Dataset items:
(* ===== verification/Compliance.v ===== *)
(** services/compliance.py and api/v1/compliance.py: the catalogue of
    frameworks, and assessments, which freeze the status of every control of a
    framework for one account.

    The draws of [uuid4] are arguments, named by what they identify.  The lock
    of the account, which fails when another assessment holds it, is not
    modelled.  The catalogue adds its mappings without a flush, but no query
    looks for them before the next one, so they are saved at once here. *)

From S2P Require Import Prelude.
From S2P Require Import History.
From S2P Require Import Enums.
From S2P Require Import Rbac.
From S2P Require Import PyValue.
From S2P Require Import Models.
From S2P Require Import Tables.
From S2P Require Import Common.
From S2P Require Import Organizations.
From S2P Require Import PlatformJobs.
From S2P Require Import Evaluations.
From Stdlib Require Import Ascii.
From stdpp Require Import list.

Module FW := ComplianceFramework.
Module Ctl := ComplianceControl.
Module Mapping := RuleControlMapping.
Module CA := ComplianceAssessment.
Module Snap := ComplianceAssessmentControl.
Module CS := ComplianceControlStatus.

(** * Tables *)

(** models/compliance.py:28-28, part of ComplianceFramework.  The key. *)
Definition framework_conflict (f f' : ComplianceFramework) : bool :=
  (FW.key f ≟ FW.key f') && (FW.version f ≟ FW.version f').
(** models/compliance.py:45-45, part of ComplianceControl.  The key. *)
Definition control_conflict (c c' : ComplianceControl) : bool :=
  (Ctl.framework_id c ≟ Ctl.framework_id c') && (Ctl.control_key c ≟ Ctl.control_key c').

(** models/compliance.py:79-83, part of RuleControlMapping.  The CHECK
    constraints. *)
Definition mapping_checks (m : RuleControlMapping) : bool :=
  (0 <? Mapping.minimum_rule_version m)%Z
  && from_option (λ n, Mapping.minimum_rule_version m <=? n)%Z true (Mapping.maximum_rule_version m).
(** models/compliance.py:72-93, part of RuleControlMapping.  The unique
    constraint on closed ranges, in which NULLs differ, and the index on open
    ranges. *)
Definition mapping_conflict (m m' : RuleControlMapping) : bool :=
  (Mapping.rule_key m ≟ Mapping.rule_key m')
  && (Mapping.minimum_rule_version m ≟ Mapping.minimum_rule_version m')
  && (Mapping.maximum_rule_version m ≟ Mapping.maximum_rule_version m')
  && (Mapping.control_id m ≟ Mapping.control_id m').

Definition active_assessment (a : ComplianceAssessment) : bool :=
  bool_decide (CA.status a ∈ [ComplianceAssessmentStatus.PENDING;
                              ComplianceAssessmentStatus.RUNNING]).
(** models/compliance.py:132-148, part of ComplianceAssessment.  The CHECK
    constraints. *)
Definition assessment_checks (a : ComplianceAssessment) : bool :=
  forallb (λ n, (0 <=? n)%Z)
    [CA.controls_total a; CA.controls_passed a; CA.controls_failed a;
     CA.controls_not_assessed a; CA.controls_error a; CA.findings_count a]
  && (CA.controls_total a =? CA.controls_passed a + CA.controls_failed a
       + CA.controls_not_assessed a + CA.controls_error a)%Z
  && match CA.status a with
     | ComplianceAssessmentStatus.PENDING =>
         is_none_ (CA.started_at a) && is_none_ (CA.finished_at a)
     | ComplianceAssessmentStatus.RUNNING =>
         is_some_ (CA.started_at a) && is_none_ (CA.finished_at a)
     | _ => is_some_ (CA.started_at a) && is_some_ (CA.finished_at a)
     end.
(** models/compliance.py:153-160, part of ComplianceAssessment.  One active
    assessment per account and framework. *)
Definition assessment_conflict (a a' : ComplianceAssessment) : bool :=
  active_assessment a && active_assessment a'
  && is_some_ (CA.aws_account_id a) && (CA.aws_account_id a ≟ CA.aws_account_id a')
  && (CA.framework_id a ≟ CA.framework_id a').

(** models/compliance.py:211-211, part of ComplianceAssessmentControl.  The
    key. *)
Definition snapshot_conflict (s s' : ComplianceAssessmentControl) : bool :=
  (Snap.assessment_id s ≟ Snap.assessment_id s') && (Snap.control_id s ≟ Snap.control_id s').

#[export] Instance frameworks_table : Table ComplianceFramework.
Proof.
  refine (mk_table _ _ DB.frameworks (λ f d, d <| DB.frameworks ::= f |>) (λ _, true)
    framework_conflict _ _ _ _ _); unfold framework_conflict; solve_table.
Defined.
#[export] Instance controls_table : Table ComplianceControl.
Proof.
  refine (mk_table _ _ DB.controls (λ f d, d <| DB.controls ::= f |>) (λ _, true)
    control_conflict _ _ _ _ _); unfold control_conflict; solve_table.
Defined.
#[export] Instance mappings_table : Table RuleControlMapping.
Proof.
  refine (mk_table _ _ DB.mappings (λ f d, d <| DB.mappings ::= f |>) mapping_checks
    mapping_conflict _ _ _ _ _); unfold mapping_conflict; solve_table.
Defined.
#[export] Instance assessments_table : Table ComplianceAssessment.
Proof.
  refine (mk_table _ _ DB.assessments (λ f d, d <| DB.assessments ::= f |>) assessment_checks
    assessment_conflict _ _ _ _ _); unfold assessment_conflict; solve_table.
Defined.
(** models/compliance.py:212-212, part of ComplianceAssessmentControl.  The
    CHECK constraint. *)
Definition snapshot_checks (s : ComplianceAssessmentControl) : bool :=
  (0 <=? Snap.findings_count s)%Z.
#[export] Instance snapshots_table : Table ComplianceAssessmentControl.
Proof.
  refine (mk_table _ _ DB.assessment_controls (λ f d, d <| DB.assessment_controls ::= f |>)
    snapshot_checks snapshot_conflict _ _ _ _ _); unfold snapshot_conflict; solve_table.
Defined.

(** * The catalogue *)

(** services/compliance.py:36-69, CATALOG. *)
Definition CATALOG : list (string * string * string * string * string * string) :=
  [("cis_aws", "CIS AWS Foundations", "1.5",
    "CloudOps summary for network exposure safeguards.",
    "https://www.cisecurity.org/benchmark/amazon_web_services", "4.1");
   ("nist_csf", "NIST Cybersecurity Framework", "2.0",
    "CloudOps summary for protective controls.",
    "https://www.nist.gov/cyberframework", "PR.AA-01");
   ("iso_27001", "ISO/IEC 27001", "2022",
    "CloudOps summary for access and network controls.",
    "https://www.iso.org/standard/27001", "A.8.20");
   ("pci_dss", "PCI DSS", "4.0",
    "CloudOps summary for access restriction controls.",
    "https://www.pcisecuritystandards.org/", "1.2.1")].

(** services/compliance.py:70-74, MAPPED_RULES. *)
Definition MAPPED_RULES : list string :=
  ["EC2_SG_SSH_OPEN_TO_WORLD"; "EC2_SG_RDP_OPEN_TO_WORLD"; "EC2_SG_ALL_TRAFFIC_OPEN_TO_WORLD"].

(** The identifiers an assessment may draw: for the rows of the catalogue by
    the key of their framework, and for its snapshots by their control. *)
Record compliance_draws := mk_draws {
  new_framework : string → uuid;
  new_control : string → uuid;
  new_mapping : string → string → uuid;
  new_assessment : uuid;
  new_snapshot : uuid → uuid
}.

Section service.
Context (dr : compliance_draws).

(** services/compliance.py:85-100, part of ComplianceService.ensure_catalog.  The
    framework of an entry. *)
Definition ensure_framework (key name version description reference : string)
    : txn DB ComplianceFramework :=
  get_or_create (λ f, (FW.key f ≟ key) && (FW.version f ≟ version))
    (FW.mk (new_framework dr key) key name version description reference true None).

(** services/compliance.py:101-116, part of ComplianceService.ensure_catalog.
    Its control. *)
Definition ensure_control (key description control_key : string) (framework : ComplianceFramework)
    : txn DB ComplianceControl :=
  get_or_create (λ c, (Ctl.framework_id c ≟ FW.id framework) && (Ctl.control_key c ≟ control_key))
    (Ctl.mk (new_control dr key) (FW.id framework) control_key
       ("CloudOps mapping: " +:+ control_key) description (Some "CloudOps mapping") None).

(** services/compliance.py:117-136, part of ComplianceService.ensure_catalog.
    The mapping of one rule. *)
Definition ensure_mapping (key : string) (framework : ComplianceFramework)
    (control : ComplianceControl) (rule_key : string) : txn DB () :=
  _ ← get_or_create
    (λ m, (Mapping.rule_key m ≟ rule_key) && (Mapping.control_id m ≟ Ctl.id control)
          && (Mapping.minimum_rule_version m ≟ 1%Z)
          && (Mapping.maximum_rule_version m ≟ None))
    (Mapping.mk (new_mapping dr key rule_key) rule_key 1 None (FW.id framework)
       (Ctl.id control) "detective" "CloudOps deterministic network-exposure mapping.");
  mret tt.

(** services/compliance.py:84-136, part of ComplianceService.ensure_catalog.  The
    body of the loop. *)
Definition ensure_entry (e : string * string * string * string * string * string) : txn DB () :=
  let '(key, name, version, description, reference, control_key) := e in
  framework ← ensure_framework key name version description reference;
  control ← ensure_control key description control_key framework;
  for_each MAPPED_RULES (ensure_mapping key framework control).

(** services/compliance.py:83-136, ComplianceService.ensure_catalog. *)
Definition ensure_catalog : txn DB () := for_each CATALOG ensure_entry.

(** services/compliance.py:138-148, ComplianceService.framework.  Versions are
    compared as text, by their bytes. *)
Definition framework (key : string) (version : option string) : txn DB ComplianceFramework :=
  f ← gets (λ d, first_by (λ f f', String.leb (FW.version f') (FW.version f))
        (filter_rows (λ f, String.eqb (FW.key f) key && FW.enabled f
                           && from_option (String.eqb (FW.version f)) true (given version))
           (DB.frameworks d)));
  some_or f (NotFoundError "framework_not_found").

(** services/compliance.py:342-349, ComplianceService.controls. *)
Definition controls (framework_id : uuid) (d : DB) : list ComplianceControl :=
  sort_by (λ c c', String.leb (Ctl.control_key c) (Ctl.control_key c'))
    (filter_rows (λ c, Ctl.framework_id c ≟ framework_id) (DB.controls d)).

(** * The status of a control *)

(** [ORDER BY finished_at DESC, id]: PostgreSQL puts NULL first. *)
Definition latest_finished (j j' : EvaluationJob) : bool :=
  match EJ.finished_at j, EJ.finished_at j' with
  | None, Some _ => true
  | Some _, None => false
  | None, None => (EJ.id j <=? EJ.id j')%N
  | Some t, Some t' => (t' <? t)%Z || (t =? t')%Z && (EJ.id j <=? EJ.id j')%N
  end.

(** services/compliance.py:351-381, ComplianceService._source_evaluation. *)
Definition _source_evaluation (account_id organization_id : uuid)
    (evaluation_job_id : option uuid) (d : DB) : option EvaluationJob * ComplianceControlStatus :=
  let statement j := (EJ.aws_account_id j ≟ account_id)
                     && (EJ.organization_id j ≟ organization_id) in
  let evaluation :=
    match evaluation_job_id with
    | Some i => find_row (λ j, statement j && (EJ.id j ≟ i)) (DB.evaluation_jobs d)
    | None => first_by latest_finished (filter_rows statement (DB.evaluation_jobs d))
    end in
  match evaluation with
  | None => (None, CS.NOT_ASSESSED)
  | Some j =>
      (Some j,
       if (EJ.status j ≟ EvaluationJobStatus.COMPLETED)
          && (EJ.error_count j =? 0)%Z && (EJ.evaluation_errors j =? 0)%Z then CS.PASS
       else if bool_decide (EJ.status j ∈ [EvaluationJobStatus.COMPLETED;
                 EvaluationJobStatus.PARTIALLY_COMPLETED; EvaluationJobStatus.FAILED])
               && ((0 <? EJ.error_count j)%Z || (0 <? EJ.evaluation_errors j)%Z) then CS.ERROR
       else CS.NOT_ASSESSED)
  end.

(** [version >= minimum and (maximum is None or version <= maximum)] *)
Definition in_range (version : Z) (m : RuleControlMapping) : bool :=
  (Mapping.minimum_rule_version m <=? version)%Z
  && from_option (λ n, version <=? n)%Z true (Mapping.maximum_rule_version m).

(** services/compliance.py:383-399, ComplianceService._relevant_findings. *)
Definition _relevant_findings (findings : list Finding) (mappings : list RuleControlMapping)
    : list Finding :=
  List.filter (λ f, existsb (λ m, String.eqb (Mapping.rule_key m) (Fnd.rule_key f)
                                  && in_range (Fnd.rule_version f) m) mappings) findings.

### Aim of the exercise
From the data above, output only the lines between the line containing "f ← gets (λ" and the line containing "(DB.frameworks d)));", inclusive, exactly as written.

### Written solution
  f ← gets (λ d, first_by (λ f f', String.leb (FW.version f') (FW.version f))
        (filter_rows (λ f, String.eqb (FW.key f) key && FW.enabled f
                           && from_option (String.eqb (FW.version f)) true (given version))
           (DB.frameworks d)));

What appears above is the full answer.